Hani Mustafa can still remember the crippling nerves like it was yesterday. The warm spotlights on him in the studio, the make-up artist powdering his face – the television environment was completely alien to him, miles away from his life as a schoolboy in Peterborough.

But Hani’s passion for why Britain should leave the European Union had got him noticed. And now, this GCSE student was about to make his first ever television appearance in a debate live on BBC News. He was just 15 years old.

“I was kind of thrown in at the deep end with no armbands,” reflects the now 18-year-old.

Hani held his own in the debate with the ardent Remainer, and war veteran, Harry Leslie Smith, who died at the end of last year aged 95. It was a considered and articulate performance, a first step to building a reputation for himself as a voice for young Brexiteers.

“I think it went alright - it was a nice day off school,” he says.

Hani at 15 on BBCBBC News

Speaking to Hani, it's easy to forget that he is, indeed, still at school. He is a so-called 'Brexit Inbetweener' – those aged between 18 and 20 today who were too young to vote at the time of the 2016 Brexit referendum. 

A number of different surveys suggest that just over 70% of 18-24 year-olds who voted in 2016 voted for Remain back in 2016. But it's fair to say Hani would not have been one of them.

In his case, his conviction that the UK’s future will be brighter outside the EU is influenced in part by his background. He is the child of immigrant parents – a fact that you might think would make him an unlikely Brexit supporter.

“I was born in the Czech Republic. My mum is Czech and my dad comes from Sudan originally,” he explains. He was around two years old when his parents moved to the UK to try and build a better life for their family.

“My dad is a mechanical engineer and there were more opportunities for jobs here,” he says.

When people suggest that this should give him empathy for Europeans hoping to come to the UK for similar reasons, his answer is clear and firm.

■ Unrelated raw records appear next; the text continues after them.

(* ===== verification/PyStr.v ===== *)
(** Python strings.

    Identifiers, reviewed copy and JSON text are Rocq [string]s holding the
    UTF-8 encoding (so literals read like the source); where the code indexes,
    slices or measures text (child utterances, evidence spans, labels) a string
    is its list of code points [ustr].  [utf8_decode] and [utf8_encode] go
    between the two; byte order of UTF-8 is code-point order, so comparing and
    sorting encoded strings agrees with Python. *)

From S2P Require Import Prelude.
From Stdlib Require Import Ascii.
Local Open Scope N_scope.

Abbreviation ustr := (list N).

Fixpoint bytes_of (s : string) : list N :=
  match s with
  | EmptyString => []
  | String c s' => N_of_ascii c :: bytes_of s'
  end.

Fixpoint string_of_bytes (l : list N) : string :=
  match l with
  | [] => EmptyString
  | b :: l' => String (ascii_of_N b) (string_of_bytes l')
  end.

(** One code point per lead byte; an ill-formed tail ends the decoding. *)
Fixpoint utf8_decode_bytes (l : list N) : ustr :=
  match l with
  | [] => []
  | b :: l' =>
      if b <? 128 then b :: utf8_decode_bytes l'
      else if b <? 224 then
        match l' with
        | c1 :: l2 => ((b - 192) * 64 + (c1 - 128)) :: utf8_decode_bytes l2
        | _ => []
        end
      else if b <? 240 then
        match l' with
        | c1 :: c2 :: l3 =>
            ((b - 224) * 4096 + (c1 - 128) * 64 + (c2 - 128)) :: utf8_decode_bytes l3
        | _ => []
        end
      else
        match l' with
        | c1 :: c2 :: c3 :: l4 =>
            ((b - 240) * 262144 + (c1 - 128) * 4096 + (c2 - 128) * 64 + (c3 - 128))
              :: utf8_decode_bytes l4
        | _ => []
        end
  end.

Definition utf8_encode_point (c : N) : list N :=
  if c <? 128 then [c]
  else if c <? 2048 then [192 + c / 64; 128 + c mod 64]
  else if c <? 65536 then [224 + c / 4096; 128 + (c / 64) mod 64; 128 + c mod 64]
  else [240 + c / 262144; 128 + (c / 4096) mod 64; 128 + (c / 64) mod 64; 128 + c mod 64].

Definition utf8_decode (s : string) : ustr := utf8_decode_bytes (bytes_of s).
Definition utf8_encode (u : ustr) : string :=
  string_of_bytes (concat (utf8_encode_point <$> u)).

(** [len(s)] *)
Definition py_len (s : string) : nat := length (utf8_decode s).

(** [s[start:stop]] for [0 <= start <= stop] *)
Definition uslice (u : ustr) (start stop : nat) : ustr := take (stop - start) (drop start u).

Fixpoint uprefix (p u : ustr) : bool :=
  match p, u with
  | [], _ => true
  | a :: p', b :: u' => (a =? b) && uprefix p' u'
  | _ :: _, [] => false
  end.

Fixpoint ufind_from (needle hay : ustr) (i : nat) : option nat :=
  if uprefix needle hay then Some i
  else match hay with
       | [] => None
       | _ :: hay' => ufind_from needle hay' (S i)
       end.

(** [hay.find(needle)], with [None] for Python's [-1]. *)
Definition ufind (needle hay : ustr) : option nat := ufind_from needle hay 0.

(** [needle in hay] *)
Definition ucontains (needle hay : ustr) : bool :=
  match ufind needle hay with Some _ => true | None => false end.

(** [str.isspace] on one code point. *)
Definition is_space (c : N) : bool :=
  ((9 <=? c) && (c <=? 13)) || ((28 <=? c) && (c <=? 32)) || (c =? 133) || (c =? 160)
  || (c =? 5760) || ((8192 <=? c) && (c <=? 8202)) || (c =? 8232) || (c =? 8233)
  || (c =? 8239) || (c =? 8287) || (c =? 12288).

Fixpoint ulstrip (u : ustr) : ustr :=
  match u with
  | [] => []
  | c :: u' => if is_space c then ulstrip u' else u
  end.
Definition urstrip (u : ustr) : ustr := rev (ulstrip (rev u)).
Definition ustrip (u : ustr) : ustr := ulstrip (urstrip u).

(** [str.splitlines]: its line boundaries and its lines. *)
Definition is_line_break (c : N) : bool :=
  ((10 <=? c) && (c <=? 13)) || ((28 <=? c) && (c <=? 30)) || (c =? 133) || (c =? 8232) || (c =? 8233).

Fixpoint splitlines_from (line u : ustr) : list ustr :=
  match u with
  | [] => match line with [] => [] | _ :: _ => [rev line] end
  | c :: u' =>
      if is_line_break c then
        rev line :: match u' with
                    | d :: u'' => if (c =? 13) && (d =? 10) then splitlines_from [] u''
                                  else splitlines_from [] u'
                    | [] => []
                    end
      else splitlines_from (c :: line) u'
  end.
Definition splitlines (s : string) : list ustr := splitlines_from [] (utf8_decode s).

(** [s.strip()] and [s.rstrip()] *)
Definition py_strip (s : string) : string := utf8_encode (ustrip (utf8_decode s)).
Definition py_rstrip (s : string) : string := utf8_encode (urstrip (utf8_decode s)).

(** [sep.join(l)] *)
Fixpoint py_join (sep : string) (l : list string) : string :=
  match l with
  | [] => ""
  | [x] => x
  | x :: l' => (x ++ sep ++ py_join sep l')%string
  end.

Local Close Scope N_scope.

(** Decimal rendering [str(n)]. *)
Fixpoint digits_of (fuel : nat) (n : N) (acc : string) : string :=
  match fuel with
  | O => acc
  | S f =>
      let acc' := String (ascii_of_N (48 + n mod 10)) acc in
      if decide (n / 10 = 0)%N then acc' else digits_of f (n / 10)%N acc'
  end.
Definition str_N (n : N) : string := digits_of (S (N.to_nat (N.log2 n))) n "".
Definition str_Z (z : Z) : string :=
  match z with
  | Z0 => "0"
  | Zpos p => str_N (Npos p)
  | Zneg p => "-" ++ str_N (Npos p)
  end.

(** * Facts *)

Lemma uprefix_spec p u : uprefix p u = true <-> take (length p) u = p.
Proof.
  revert u; induction p as [|a p IH]; intros [|b u]; simpl; try done.
  rewrite andb_true_iff, N.eqb_eq, IH. split; [intros [-> ->]|intros [= -> ->]]; done.
Qed.

Lemma ufind_from_Some needle hay i j :
  ufind_from needle hay i = Some j ->
  (i <= j)%nat /\ (j - i + length needle <= length hay)%nat /\
  take (length needle) (drop (j - i) hay) = needle.
Proof.
  revert i; induction hay as [|c hay IH]; intros i; simpl.
  - destruct (uprefix needle []) eqn:E; [intros [= ->]|done].
    apply uprefix_spec in E. rewrite take_nil in E. subst needle. simpl.
    rewrite Nat.sub_diag. repeat split; simpl; lia.
  - destruct (uprefix needle (c :: hay)) eqn:E.
    + intros [= ->]. apply uprefix_spec in E. rewrite Nat.sub_diag. simpl drop.
      repeat split; [lia| |done].
      apply (f_equal length) in E. rewrite length_take in E. simpl in *. lia.
    + intros H. apply IH in H as (Hle & Hlen & Htake).
      replace (j - i)%nat with (S (j - S i)) by lia. simpl. repeat split; lia || done.
Qed.

(** A hit is a real occurrence. *)
Lemma ufind_Some needle hay j :
  ufind needle hay = Some j ->
  (j + length needle <= length hay)%nat /\ uslice hay j (j + length needle) = needle.
Proof.
  intros H. apply ufind_from_Some in H as (_ & Hlen & Htake).
  rewrite Nat.sub_0_r in *. unfold uslice.
  replace (j + length needle - j)%nat with (length needle) by lia. split; [lia|done].
Qed.

Lemma ufind_from_None needle hay i k :
  ufind_from needle hay i = None -> (k <= length hay)%nat ->
  take (length needle) (drop k hay) <> needle.
Proof.
  revert i k; induction hay as [|c hay IH]; intros i k; simpl.
  - destruct (uprefix needle []) eqn:E; [done|]. intros _ Hk.
    assert (k = 0)%nat as -> by lia. simpl. intros Heq.
    assert (uprefix needle [] = true) by (by apply uprefix_spec). congruence.
  - destruct (uprefix needle (c :: hay)) eqn:E; [done|]. intros H Hk.
    destruct k as [|k].
    + simpl drop. intros Heq.
      assert (uprefix needle (c :: hay) = true) by (by apply uprefix_spec). congruence.
    + simpl drop. eapply IH; [exact H|lia].
Qed.

(** A miss means there is no occurrence. *)
Lemma ufind_None needle hay k :
  ufind needle hay = None -> (k <= length hay)%nat ->
  uslice hay k (k + length needle) <> needle.
Proof.
  intros H Hk. unfold uslice. replace (k + length needle - k)%nat with (length needle) by lia.
  by eapply ufind_from_None.
Qed.

Lemma length_uslice u s e : (s <= e <= length u)%nat -> length (uslice u s e) = (e - s)%nat.
Proof. intros H. unfold uslice. rewrite length_take, length_drop. lia. Qed.

(** ** Texts of one line *)

(** The bytes end with a whole code point, so that decoding commutes with
    concatenation. *)
Fixpoint whole_points (l : list N) : bool :=
  match l with
  | [] => true
  | b :: l' =>
      if (b <? 128)%N then whole_points l'
      else if (b <? 224)%N then match l' with _ :: l2 => whole_points l2 | _ => false end
      else if (b <? 240)%N then match l' with _ :: _ :: l3 => whole_points l3 | _ => false end
      else match l' with _ :: _ :: _ :: l4 => whole_points l4 | _ => false end
  end.

Lemma utf8_decode_bytes_app l1 l2 : whole_points l1 = true ->
  utf8_decode_bytes (l1 ++ l2) = utf8_decode_bytes l1 ++ utf8_decode_bytes l2
  /\ whole_points (l1 ++ l2) = whole_points l2.
Proof.
  remember (length l1) as n eqn:En. revert l1 En.
  induction (lt_wf n) as [n _ IH]. intros l1 -> Hw.
  destruct l1 as [|b l]; [done|]. simpl in *.
  destruct (b <? 128)%N.
  { by destruct (IH (length l) ltac:(simpl; lia) l eq_refl Hw) as [-> ->]. }
  destruct (b <? 224)%N.
  { destruct l as [|c1 l]; [done|]. simpl. by destruct (IH (length l) ltac:(simpl; lia) l eq_refl Hw) as [-> ->]. }
  destruct (b <? 240)%N.
  { destruct l as [|c1 [|c2 l]]; [done..|]. simpl.
    by destruct (IH (length l) ltac:(simpl; lia) l eq_refl Hw) as [-> ->]. }
  destruct l as [|c1 [|c2 [|c3 l]]]; [done..|]. simpl.
  by destruct (IH (length l) ltac:(simpl; lia) l eq_refl Hw) as [-> ->].
Qed.

Lemma bytes_of_app s1 s2 : bytes_of (s1 ++ s2) = bytes_of s1 ++ bytes_of s2.
Proof. induction s1 as [|c s1 IH]; simpl; [done|]. by rewrite IH. Qed.

(** [s] has no line boundary. *)
Definition single_line (s : string) : bool :=
  whole_points (bytes_of s) && forallb (fun c => negb (is_line_break c)) (utf8_decode s).

Lemma single_line_app s1 s2 :
  single_line s1 = true -> single_line s2 = true -> single_line (s1 ++ s2) = true.
Proof.
  unfold single_line, utf8_decode. rewrite !andb_true_iff, bytes_of_app. intros [H1 H2] [H3 H4].
  destruct (utf8_decode_bytes_app (bytes_of s1) (bytes_of s2) H1) as [-> ->].
  by rewrite forallb_app, H2, H4, H3.
Qed.

Lemma splitlines_single s : single_line s = true -> (length (splitlines s) <= 1)%nat.
Proof.
  unfold single_line, splitlines. rewrite andb_true_iff. intros [_ H].
  generalize ([] : ustr) as line. induction (utf8_decode s) as [|c u IH]; intros line; simpl in *.
  - destruct line; simpl; lia.
  - apply andb_true_iff in H as [Hc Hu]. apply negb_true_iff in Hc. rewrite Hc. by apply IH.
Qed.

Lemma py_len_app s1 s2 : single_line s1 = true -> py_len (s1 ++ s2) = (py_len s1 + py_len s2)%nat.
Proof.
  unfold single_line, py_len, utf8_decode. rewrite andb_true_iff, bytes_of_app. intros [H1 _].
  destruct (utf8_decode_bytes_app (bytes_of s1) (bytes_of s2) H1) as [-> _]. by rewrite length_app.
Qed.

Example splitlines_example :
  map utf8_encode (splitlines ("a" ++ String (ascii_of_N 13) (String (ascii_of_N 10) "나") ++ String (ascii_of_N 10) ""))
  = ["a"; "나"].
Proof. vm_compute. done. Qed.

Example utf8_korean :
  utf8_decode "모르미 3" = [47784; 47476; 48120; 32; 51]%N /\
  utf8_encode [47784; 47476; 48120; 32; 51]%N = "모르미 3" /\ py_len "모르미 3" = 5%nat.
Proof. vm_compute. done. Qed.

Example str_Z_examples : str_Z 10800 = "10800" /\ str_Z (-7) = "-7" /\ str_Z 0 = "0".
Proof. vm_compute. done. Qed.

“I understand that argument, but I think the system we have at the moment discriminates against people like my dad from non-EU countries - they face a process that is a lot tougher than the one for people who live in the EU.”

Hani outside number 10Hani Mustafa / Twitter / iStock
Hani pictured outside 10 Downing Street

The process Hani refers to is the UK’s points-based assessment that non-EU migrants have to pass to qualify for entry to the UK. Currently, EU workers are guaranteed entry because of the policy of Freedom of Movement, which is one of the four founding principles of the EU.

Hani is close to his parents and six siblings, and grew up in a household where “there’s never a dull moment”. He wouldn’t describe his parents as “overtly political” – though, like him, they supported Brexit.

To some degree, his interest in politics runs in his blood: “My dad always says, 'You get this stuff from your nan.'

“She was quite involved in politics back in Sudan – long before I was around - and I think that’s probably where the influence comes from.”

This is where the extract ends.